Labor organizations and opposition leaders in Nicaragua have opted to gather aid clandestinely for those displaced by Hurricane Eta. Their humanitarian effort went “underground” after the Ortega regime forbade the private collection of goods and medicine for hurricane victims. On Sunday, November 8th, the opposition Civic Alliance reported that they planned to continue their efforts.
“Yes, we’re doing it clandestinely. We were going to send the donation, but then the police surrounded [the collection centers]. We’re taking donations from individuals: children’s clothing, shoes, blankets, food. There’s a lot of solidarity,” Juan Sebastian Chamorro, executive director of the Civic Alliance, told the EFE press agency.

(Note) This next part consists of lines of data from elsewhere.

(* ===== verification/BatchSize.v ===== *)
(** The adaptive batch size of a Python UDF: [ObPythonUdfInfo] (its run-time
    part) and [ObPythonUDFCell::modify_desirable] of
    [src/src/sql/engine/python_udf_engine/ob_python_udf_op.cpp].

    The code's doubles are IEEE binary64 values, computed with the operations of
    [SpecFloat] at precision 53 and exponent range 1024.  [predict_size], [round],
    [round_limit] and [delta] are [int]: their sums wrap at 32 bits; the products
    before the division are [int64_t]. *)
From Stdlib Require Import SpecFloat.
From S2P Require Import Prelude.

Definition double := spec_float.
Definition dof_Z (z : Z) : double := binary_normalize 53 1024 z 0 false.
Definition dadd : double -> double -> double := SFadd 53 1024.
Definition dsub : double -> double -> double := SFsub 53 1024.
Definition dmul : double -> double -> double := SFmul 53 1024.
Definition ddiv : double -> double -> double := SFdiv 53 1024.
(** [a > b], false on NaN, and [a == 0]. *)
Definition dgtb (a b : double) : bool := SFltb b a.
Definition dltb (a b : double) : bool := SFltb a b.
Definition dzero (a : double) : bool := SFeqb a (dof_Z 0).

(** The literals [0.1] and [0.25]. *)
Definition d_0_1 : double := S754_finite false 7205759403792794 (-56).
Definition d_0_25 : double := S754_finite false 4503599627370496 (-54).
Definition d_inf : double := S754_infinity false.

(** [ObPythonUdfInfo]: of [udf_meta_] the fields execution reads, and the state
    of the batch-size control. *)
Record ObPythonUdfInfo := mkInfo
  { name_ : string; ret_ : PyUdfRetType;
    predict_size : Z; tps_s : double; lambda : double; alpha : double;
    round : Z; round_limit : Z; delta : Z }.

(** The values [ObPythonUdfInfo::from_raw_expr] starts from. *)
Definition initial_info (name : string) (ret : PyUdfRetType) : ObPythonUdfInfo :=
  mkInfo name ret 256 (dof_Z 0) d_0_1 d_0_25 0 10 256.

Record timeval := mkTime { tv_sec : Z; tv_usec : Z }.

(** [(end.tv_sec - start.tv_sec) * 1000000 + (double)(end.tv_usec - start.tv_usec)]. *)
Definition timeuse (start end_ : timeval) : double :=
  dadd (dof_Z (to_int64 ((tv_sec end_ - tv_sec start) * 1000000)))
       (dof_Z (to_int64 (tv_usec end_ - tv_usec start))).

Definition tps_of (start end_ : timeval) (eval_size : Z) : double :=
  ddiv (dof_Z (to_int64 (eval_size * 1000000))) (timeuse start end_).

Definition with_control (i : ObPythonUdfInfo) (ps : Z) (t : double) (r : Z) : ObPythonUdfInfo :=
  mkInfo (name_ i) (ret_ i) ps t (lambda i) (alpha i) r (round_limit i) (delta i).

(** [modify_desirable]: the new info; the cell's [desirable_] becomes its
    [predict_size]. *)
Definition modify_desirable (info : ObPythonUdfInfo) (start end_ : timeval) (eval_size : Z)
    : ObPythonUdfInfo :=
  let tps := tps_of start end_ eval_size in
  if dzero (tps_s info) then
    with_control info (to_int32 (predict_size info + delta info)) tps (round info)
  else if (round_limit info <? round info) || negb (eval_size =? predict_size info) then info
  else if dgtb tps (tps_s info) then
    let r := if dltb tps (dmul (dadd (dof_Z 1) (lambda info)) (tps_s info))
             then to_int32 (round info + 1) else round info in
    with_control info (to_int32 (predict_size info + delta info)) tps r
  else
    let t := dadd (dmul (dsub (dof_Z 1) (alpha info)) (tps_s info)) (dmul (alpha info) tps) in
    let r := if dgtb tps (dmul (dsub (dof_Z 1) (lambda info)) t)
             then to_int32 (round info + 1) else round info in
    with_control info (predict_size info) t r.

(** ** What a step may change *)

(** The parameters no step changes. *)
Definition same_params (i j : ObPythonUdfInfo) : Prop :=
  name_ j = name_ i /\ ret_ j = ret_ i /\ lambda j = lambda i /\ alpha j = alpha i
  /\ round_limit j = round_limit i /\ delta j = delta i.

#[export] Instance same_params_preorder : PreOrder same_params.
Proof.
  split; [intros i; repeat split |]. unfold same_params. intros i j k. intuition congruence.
Qed.

Lemma modify_same_params i s e n : same_params i (modify_desirable i s e n).
Proof.
  unfold modify_desirable. repeat case_match; repeat split.
Qed.

(** The members that are [int] hold 32-bit values. *)
Definition int_range (z : Z) : Prop := - 2 ^ 31 <= z < 2 ^ 31.
Lemma to_int32_small z : int_range z -> to_int32 z = z.
Proof. intros Hz. unfold to_int32. apply swrap_small; [lia | exact Hz]. Qed.

(** The batch size stays or grows by [delta], modulo the width; the rounds count up
    by at most one and never past [round_limit + 1]. *)
Lemma modify_step i s e n :
  let j := modify_desirable i s e n in
  (predict_size j = predict_size i \/ predict_size j = to_int32 (predict_size i + delta i))
  /\ (round j = round i \/ round i <= round_limit i /\ round j = to_int32 (round i + 1)
                             /\ dzero (tps_s i) = false).
Proof.
  unfold modify_desirable. destruct (dzero (tps_s i)); [simpl; auto |].
  destruct (Z.ltb_spec (round_limit i) (round i)) as [| Hr]; cbn [orb]; [auto |].
  repeat case_match; simpl; auto.
Qed.

(** An [int] has room for [k] more steps. *)
Definition size_fits (i : ObPythonUdfInfo) (k : Z) : Prop := predict_size i + delta i * k < 2 ^ 31.

Lemma modify_fits i s e n k :
  0 < predict_size i -> 0 <= delta i -> 0 <= k -> size_fits i (k + 1) ->
  let j := modify_desirable i s e n in
  (predict_size j = predict_size i \/ predict_size j = predict_size i + delta i) /\ size_fits j k.
Proof.
  intros Hp Hd Hk Hf j. unfold size_fits in *. destruct (modify_step i s e n) as [Hs _]. fold j in Hs.
  destruct (modify_same_params i s e n) as (_ & _ & _ & _ & _ & Hdl). fold j in Hdl. rewrite Hdl.
  rewrite to_int32_small in Hs by (unfold int_range; nia). split; [exact Hs |]. nia.
Qed.

Lemma modify_rounds i s e n :
  0 <= round i <= round_limit i + 1 -> round_limit i < 2 ^ 31 - 1 ->
  0 <= round (modify_desirable i s e n) <= round_limit (modify_desirable i s e n) + 1.
Proof.
  intros Hr Hl. destruct (modify_same_params i s e n) as (_ & _ & _ & _ & -> & _).
  destruct (modify_step i s e n) as [_ [-> | (Hle & -> & _)]]; [exact Hr |].
  rewrite to_int32_small by (unfold int_range; lia). lia.
Qed.

(** A history of measurements, oldest first. *)
Definition run_control (i : ObPythonUdfInfo) (h : list (timeval * timeval * Z)) : ObPythonUdfInfo :=
  fold_left (fun i '(s, e, n) => modify_desirable i s e n) h i.

(** While the [int] has room, the size only grows, [delta] at a time. *)
Lemma run_control_sizes h : forall i k, 0 < predict_size i -> 0 <= delta i -> 0 <= k ->
  size_fits i (Z.of_nat (length h) + k) ->
  let j := run_control i h in
  size_fits j k /\ delta j = delta i
  /\ exists c, 0 <= c <= Z.of_nat (length h) /\ predict_size j = predict_size i + delta i * c.
Proof.
  induction h as [| [[s e] n] h IH]; intros i k Hp Hd Hk Hf; cbn [run_control fold_left length] in *.
  - split; [exact Hf |]. split; [reflexivity |]. exists 0. lia.
  - destruct (modify_fits i s e n (Z.of_nat (length h) + k) Hp Hd ltac:(lia)) as [Hs Hf'].
    { unfold size_fits in *. nia. }
    destruct (modify_same_params i s e n) as (_ & _ & _ & _ & _ & Hdl).
    destruct (IH (modify_desirable i s e n) k) as (H1 & H2 & c & Hc & H3); rewrite ?Hdl; auto; [destruct Hs; lia |].
    split; [exact H1 |]. split; [exact (eq_trans H2 Hdl) |]. unfold run_control in H3. rewrite H3, Hdl.
    destruct Hs as [-> | ->]; [exists c | exists (c + 1)]; lia.
Qed.

Lemma run_control_rounds h i :
  0 <= round i <= round_limit i + 1 -> round_limit i < 2 ^ 31 - 1 ->
  0 <= round (run_control i h) <= round_limit i + 1.
Proof.
  revert i. induction h as [| [[s e] n] h IH]; intros i Hr Hl; [exact Hr |].
  pose proof (modify_rounds i s e n Hr Hl) as Hr'. destruct (modify_same_params i s e n) as (_ & _ & _ & _ & Hlim & _).
  specialize (IH (modify_desirable i s e n)). rewrite Hlim in IH, Hr'. exact (IH Hr' Hl).
Qed.

(** Once the rounds are used up the size is final. *)
Lemma run_control_final h i :
  dzero (tps_s i) = false -> round_limit i < round i -> run_control i h = i.
Proof.
  intros Ht Hr. induction h as [| [[s e] n] h IH]; [reflexivity |].
  cbn [run_control fold_left]. unfold modify_desirable at 2. rewrite Ht.
  destruct (Z.ltb_spec (round_limit i) (round i)); [exact IH | lia].
Qed.

(** ** A measured interval of zero *)

(** Throughputs no later measurement exceeds. *)
Definition stuck (d : double) : Prop := d = d_inf \/ d = S754_nan.

Lemma stuck_not_zero d : stuck d -> dzero d = false.
Proof. intros [-> | ->]; reflexivity. Qed.

Lemma stuck_dgtb d x : stuck d -> dgtb x d = false.
Proof. intros [-> | ->]; destruct x as [[] | [] | | []]; reflexivity. Qed.

Lemma stuck_scale d c m e :
  stuck d -> c = S754_finite false m e -> stuck (dmul c d).
Proof. intros [-> | ->] ->; [left | right]; reflexivity. Qed.

Lemma stuck_add d x : stuck d -> stuck (dadd d x).
Proof.
  intros [-> | ->]; [| destruct x; right; reflexivity].
  destruct x as [[] | [] | | []]; (left; reflexivity) || (right; reflexivity).
Qed.

(** With the constants the engine uses, an infinite (or undefined) throughput
    estimate is never replaced by a finite one, and the size never moves. *)
Lemma stuck_step i s e n :
  lambda i = d_0_1 -> alpha i = d_0_25 -> stuck (tps_s i) ->
  stuck (tps_s (modify_desirable i s e n))
  /\ predict_size (modify_desirable i s e n) = predict_size i.
Proof.
  intros Hl Ha Hs. unfold modify_desirable. rewrite (stuck_not_zero _ Hs).
  destruct (_ || _); [auto |]. rewrite (stuck_dgtb _ _ Hs). simpl. split; [| reflexivity].
  apply stuck_add. eapply stuck_scale; [exact Hs |]. rewrite Ha. vm_compute. reflexivity.
Qed.

Lemma run_control_stuck h i :
  lambda i = d_0_1 -> alpha i = d_0_25 -> stuck (tps_s i) ->
  predict_size (run_control i h) = predict_size i.
Proof.
  revert i. induction h as [| [[s e] n] h IH]; intros i Hl Ha Hs; [reflexivity |].
  destruct (stuck_step i s e n Hl Ha Hs) as [Hs' <-].
  pose proof (modify_same_params i s e n) as (_ & _ & Hl' & Ha' & _).
  apply (IH (modify_desirable i s e n)); congruence || exact Hs'.
Qed.

Lemma first_interval_zero name ret t n :
  1 <= n <= 256 -> tps_s (modify_desirable (initial_info name ret) t t n) = d_inf
  /\ predict_size (modify_desirable (initial_info name ret) t t n) = 512.
Proof.
  intros Hn. unfold modify_desirable. simpl dzero. cbn iota. simpl. split; [| reflexivity].
  unfold tps_of, timeuse. rewrite !Z.sub_diag. simpl (dadd _ _).
  assert (forallb (fun k => match dof_Z (to_int64 (Z.of_nat k * 1000000)) with
                            | S754_finite false _ _ => true | _ => false end) (seq 1 256) = true) as H
    by (vm_compute; reflexivity).
  rewrite forallb_forall in H. specialize (H (Z.to_nat n)).
  rewrite in_seq, Z2Nat.id in H by lia. specialize (H ltac:(lia)).
  destruct (dof_Z (to_int64 (n * 1000000))) as [| | | []]; try discriminate. reflexivity.
Qed.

An official government report on the damage and the needs sparked by Eta is pending. The hurricane made landfall as a Category 4 storm on the Saffir-Simpson scale, with winds up to 155 m/h. Residents of the disaster zone have turned to social media to ask for help. They are in need of food, water, clothing and materials to reconstruct their homes.
Beginning Monday, November 2, the day before the hurricane hit, the private “Nicaraguan Medical Unity” began collecting medical supplies. However, when they learned of the group’s humanitarian efforts, the Ortega’s police blocked the gates of the organization’s main office.
Despite the obstruction from the authorities, the group continues to collect aid. We have to do this clandestinely, and await an opportune moment to get it to those who need it. This was the assertion of Dr. Anely Perez, the organization’s secretary.
“Difficult to understand”
“We’ve tried to continue collecting supplies. We’ve been doing this individually. There are a lot of doctors involved, each one on their own. We’re also collecting supplies needed for COVID-19. We’re going to send them whenever we can. It’s merely a humanitarian labor; we hope that it’s not affected or repressed,” Dr. Perez told EFE.
The Nicaraguan government hasn’t offered any explanation of their decision to forbid bringing aid to the North Caribbean Autonomous Region. This is the zone hit hardest by the hurricane. Parts of it are still unreachable by land, due to the rivers that overflowed.
“We know that what we’re doing isn’t a crime. It’s not a crime to exercise your profession in a humanitarian way, for people that need it. It’s a reality that’s hard to understand. Solidarity should be recognized, not persecuted,” Dr. Anely Perez commented.
Juan Sebastian Chamorro said: “This exposes still further the mentality of this dictatorship. It views everything in political terms. We’re making this denunciation public, so the world can know the Ortega dictatorship is forbidding donations. At the same time, it [the government] is asking for international aid. That seems unacceptable. It’s makes no sense. This should be an opportunity to support anyone who needs it, without any need to wave a flag.”
The obstruction of aid, and the need to collect it surreptitiously comes within the framework of Nicaragua’s ongoing socio-economic crisis. In 2018, massive anti-government demonstrations in Nicaragua were squelched through armed attacks. The repression left hundreds dead, missing or imprisoned. There were also thousands injured and tens of thousands forced into exile.
In recent weeks, persecution of opposition leaders has intensified. A series of laws has been approved, mandating prison terms for those the state considers guilty of threatening the internal order.